Kimber, ? I called Fisher Tech this morning they advised valve S2 the middle valve was valve controlled the lift ram on my ex V .


----------



## kimber750 (Sep 19, 2011)

armedbear357;1871665 said:


> Kimber, ? I called Fisher Tech this morning they advised valve S2 the middle valve was valve controlled the lift ram on my ex V .


Yes, S2 is for up. But believe you can't raise because S3 is stuck open since it falls back down when you release the button. Stuck S3 will let fluid bypass the lift ram and go right back to the reservoir. A bad S2 would still raise and hold since there is a check ball after the valve. If you want to test it, tighten the quill all the way and see if it will raise. If you see an improvement replace the S3.


----------



## armedbear357 (Nov 16, 2014)

kimber750;1871674 said:


> Yes, S2 is for up. But believe you can't raise because S3 is stuck open since it falls back down when you release the button. Stuck S3 will let fluid bypass the lift ram and go right back to the reservoir. A bad S2 would still raise and hold since there is a check ball after the valve. If you want to test it, tighten the quill all the way and see if it will raise.
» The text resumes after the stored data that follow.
(** * kulyk-rust client scripts: [testing.py] and [testing_highload.py]

  A shallow embedding of the two Python scripts that exercise the
  translation service, and the properties of the latency-measuring
  pass that the specification states about them.

  Python values are kept dynamically typed ([pyval]); Python floats are
  IEEE binary64 numbers, Rocq's primitive [float]. The effects of the
  scripts (the wall clock, the HTTP transport, the CSV reader, standard
  output and the module-level list [times]) are threaded through a
  reader/state/exception monad [M]: what the outside world answers is
  the environment [Env], what the script changes is the [State]. *)

From Stdlib Require Import ZArith Floats.
From stdpp Require Import base option list gmap strings.

Local Open Scope Z_scope.
#[local] Set Warnings "-register-all".

(** ** Python values *)

Module Py.

(** Python's [int] and [float]. *)
Inductive number :=
| Int (z : Z)
| Float (x : float).

(** The JSON-like fragment of Python objects that the scripts handle:
    dataset cells, request bodies, decoded responses, printed items. *)
Inductive pyval :=
| PyNone
| PyBool (b : bool)
| PyNum (n : number)
| PyStr (s : string)
| PyList (items : list pyval)
| PyDict (items : list (string * pyval)).

(** The exceptions that can end a script. [DataUnavailable] stands for
    whatever [pl.read_csv] raises, [RequestFailed] for whatever
    [requests.post] or [Response.json] raises. *)
Inductive exn :=
| DataUnavailable
| RequestFailed
| KeyError (key : string)
| ZeroDivisionError.

(** [float(z)]: conversion of an integer, rounded to nearest even. *)
Definition Z2float (z : Z) : float :=
  SF2Prim (binary_normalize prec emax z 0 false).

Definition to_float (n : number) : float :=
  match n with
  | Int z => Z2float z
  | Float x => x
  end.

(** [a + b]: integers add exactly, a float operand makes the sum a float. *)
Definition py_add (a b : number) : number :=
  match a, b with
  | Int x, Int y => Int (x + y)
  | _, _ => Float (to_float a + to_float b)
  end.

(** [sum(xs)]: left to right, starting from the integer [0]. (This is
    the documented meaning; from CPython 3.12 on the float total also
    carries a rounding compensation.) *)
Definition py_sum (xs : list number) : number :=
  fold_left py_add xs (Int 0).

(** [n == 0] *)
Definition eq_zero (n : number) : bool :=
  match n with
  | Int z => Z.eqb z 0
  | Float x => PrimFloat.is_zero x
  end.

(** [a / b]: true division; the quotient is a float, a zero divisor
    raises. (For two integers beyond 2^53 CPython rounds the exact
    quotient once; the scripts only divide a float by a length.) *)
Definition py_truediv (a b : number) : exn + number :=
  if eq_zero b then inl ZeroDivisionError
  else inr (Float (to_float a / to_float b)).

(** [len(xs)] *)
Definition len {A} (xs : list A) : number := Int (Z.of_nat (length xs)).

(** [d[k]] on a dict given as its item list (first binding wins; the
    scripts build their dicts with distinct keys). *)
Fixpoint dict_get (items : list (string * pyval)) (k : string) : option pyval :=
  match items with
  | [] => None
  | (k', v) :: rest => if String.eqb k' k then Some v else dict_get rest k
  end.

Definition field (v : pyval) (k : string) : option pyval :=
  match v with
  | PyDict items => dict_get items k
  | _ => None
  end.

Definition keys (v : pyval) : list string :=
  match v with
  | PyDict items => fst <$> items
  | _ => []
  end.

End Py.
Export Py.

(** ** The outside world and the monad of the scripts *)

Module World.

(** One row of a data frame, as [iter_rows(named=True)] yields it. *)
Abbreviation Row := (gmap string pyval).

Record Request := mkRequest {
  method : string;
  url : string;
  json : pyval
}.

(** [payload = None]: the body is not JSON and [Response.json] raises. *)
Record Response := mkResponse {
  status_code : Z;
  payload : option pyval
}.

(** What the world answers.
    - [read_csv path]: the rows of the data set, [None] when it cannot
      be fetched or parsed;
    - [clock k]: the [k]-th reading of [time.time()];
    - [server k req]: the answer to the [k]-th request sent, [None]
      when [requests.post] raises. *)
Record Env := mkEnv {
  read_csv : string → option (list Row);
  clock : nat → float;
  server : nat → Request → option Response
}.

(** What a script changes: the number of clock readings taken, the
    requests sent so far (oldest first), the lines printed so far, and
    the module-level list [times] of [testing_highload.py]. *)
Record State := mkState {
  ticks : nat;
  sent : list Request;
  stdout : list (list pyval);
  times : list float
}.

Definition init : State :=
  {| ticks := 0; sent := []; stdout := []; times := [] |}.

Definition M (A : Type) : Type := Env → State → (exn + A) * State.

#[global] Instance M_ret : MRet M := λ A a _ st, (inr a, st).

(** An exception skips the continuation and keeps the state reached. *)
#[global] Instance M_bind : MBind M := λ A B f m env st,
  match m env st with
  | (inl e, st') => (inl e, st')
  | (inr a, st') => f a env st'
  end.

Definition raise {A} (e : exn) : M A := λ _ st, (inl e, st).

Definition lift {A} (r : exn + A) : M A := λ _ st, (r, st).

(** [time.time()] *)
Definition time_time : M float := λ env st,
  (inr (clock env (ticks st)),
   {| ticks := S (ticks st); sent := sent st;
      stdout := stdout st; times := times st |}).

(** [requests.post(u, json=body)]: the request leaves, then the
    transport answers or raises. *)
Definition requests_post (u : string) (body : pyval) : M Response := λ env st,
  let req := {| method := "POST"; url := u; json := body |} in
  let st' := {| ticks := ticks st; sent := sent st ++ [req];
                stdout := stdout st; times := times st |} in
  match server env (length (sent st)) req with
  | Some resp => (inr resp, st')
  | None => (inl RequestFailed, st')
  end.

(** [resp.json()] *)
Definition resp_json (resp : Response) : M pyval :=
  match payload resp with
  | Some data => mret data
  | None => raise RequestFailed
  end.

(** [print(a, b, ...)]: one line holding the printed items *)
Definition print (args : list pyval) : M unit := λ _ st,
  (inr (),
   {| ticks := ticks st; sent := sent st;
      stdout := stdout st ++ [args]; times := times st |}).

(** [pl.read_csv(path)] followed by [iter_rows(named=True)] *)
Definition pl_read_csv (path : string) : M (list Row) := λ env st,
  match read_csv env path with
  | Some rows => (inr rows, st)
  | None => (inl DataUnavailable, st)
  end.

(** [row[k]] *)
Definition getitem (row : Row) (k : string) : M pyval :=
  match row !! k with
  | Some v => mret v
  | None => raise (KeyError k)
  end.

(** [times = xs], [times.append(x)] and reading [times] *)
Definition set_times (xs : list float) : M unit := λ _ st,
  (inr (),
   {| ticks := ticks st; sent := sent st; stdout := stdout st; times := xs |}).

Definition times_append (x : float) : M unit := λ _ st,
  (inr (),
   {| ticks := ticks st; sent := sent st;
      stdout := stdout st; times := times st ++ [x] |}).

Definition get_times : M (list float) := λ _ st, (inr (times st), st).

(** [for x in xs: body(x)] *)
Fixpoint for_each {A} (xs : list A) (body : A → M unit) : M unit :=
  match xs with
  | [] => mret ()
  | x :: rest => body x;; for_each rest body
  end.

End World.
Export World.

(** ** [testing.py] *)

Module testing.

Definition addr : string := "http://127.0.0.1:3000/translate".

Definition call (text : string) : M unit :=
  resp ← requests_post addr
    (PyDict [("text", PyStr text); ("source_lang", PyStr "en");
             ("target_lang", PyStr "uk")]);
  data ← resp_json resp;
  print [data].

Definition call_back (text : string) : M unit :=
  resp ← requests_post addr
    (PyDict [("text", PyStr text); ("source_lang", PyStr "uk");
             ("target_lang", PyStr "en")]);
  data ← resp_json resp;
  print [data].

Definition sentences_ukrainian : list string :=
  [ "Привіт, світе!";
    "Як справи?";
    "Я вивчаю програмування на Rust.";
    "Це дуже цікаво.";
    "Дякую за допомогу.";
    "Гарного дня!";
    "До побачення.";
    "Слава Україні!";
    "Героям слава!";
    "Україна понад усе!" ].

Definition sentences_english : list string :=
  [ "Hello, world!";
    "How are you?";
    "I'm learning Rust programming.";
    "It's very interesting.";
    "Thank you for your help.";
    "Have a nice day!";
    "Goodbye.";
    "Glory to Ukraine!";
    "Glory to the heroes!";
    "Ukraine above all!" ].

Definition main : M unit :=
  for_each sentences_ukrainian call;;
  for_each sentences_english call_back.

End testing.

(** ** [testing_highload.py] *)

Module testing_highload.

Definition addr : string := "http://127.0.0.1:3000/translate".

Definition dataset : string :=
  "hf://datasets/speech-uk/text-to-speech-sentences/**/*.csv".

Definition call (text : pyval) (s0 : float) : M float :=
  resp ← requests_post addr
    (PyDict [("text", text); ("source_lang", PyStr "uk");
             ("target_lang", PyStr "en")]);
  data ← resp_json resp;
  now ← time_time;
  let elapsed := (now - s0)%float in
  print [PyNum (Float elapsed); data];;
  mret elapsed.

(** The body of the [for row in df.iter_rows(named=True)] loop. *)
Definition step (row : Row) : M unit :=
  s0 ← time_time;
  text ← getitem row "sentence";
  elapsed ← call text s0;
  times_append elapsed.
If you see an improvement replace the S3.


 ok I'll check both thanks R they both the same part # ?


----------



## armedbear357 (Nov 16, 2014)

armedbear357;1871685 said:


> ok I'll check both thanks R they both the same part # ?


Part # 7634k-2 ?


----------



## kimber750 (Sep 19, 2011)

Believe theS3 and S2 are different part numbers. Don't have part diagram in front of me.


----------



## armedbear357 (Nov 16, 2014)

kimber750;1871696 said:


> Believe theS3 and S2 are different part numbers. Don't have part diagram in front of me.


I found it part # SV08-2004


----------



## armedbear357 (Nov 16, 2014)

armedbear357;1871709 said:


> I found it part # SV08-2004


I had changed S2 last year couldn't beleive it was bad so soon. Thanks for help and insight ! Ttyl


----------



## armedbear357 (Nov 16, 2014)

*Extreme V speed skrew location ?*



kimber750;1871423 said:


> S3 stuck open.


morning , Kimber750, u assisted me last ? i had so fixed the lift issue now speed on XV . Where is the skrew to increase sped of plow on motor ? 
thanks


----------



## kimber750 (Sep 19, 2011)

armedbear357;1952717 said:


> morning , Kimber750, u assisted me last ? i had so fixed the lift issue now speed on XV . Where is the skrew to increase sped of plow on motor ?
> thanks


The pump relief is just above the motor on the back side of the pump. I would not mess with it unless you have a pressure gauge hooked up. The only other adjust is the quill, this adjusts drop speed. Quill is also on the back side of the pump just above the motor. These are the only two things that will adjust the speed of the plow. There is nothing that controls how fast the motor spins.


----------



## armedbear357 (Nov 16, 2014)

*Thanks*

Ok, thanks


----------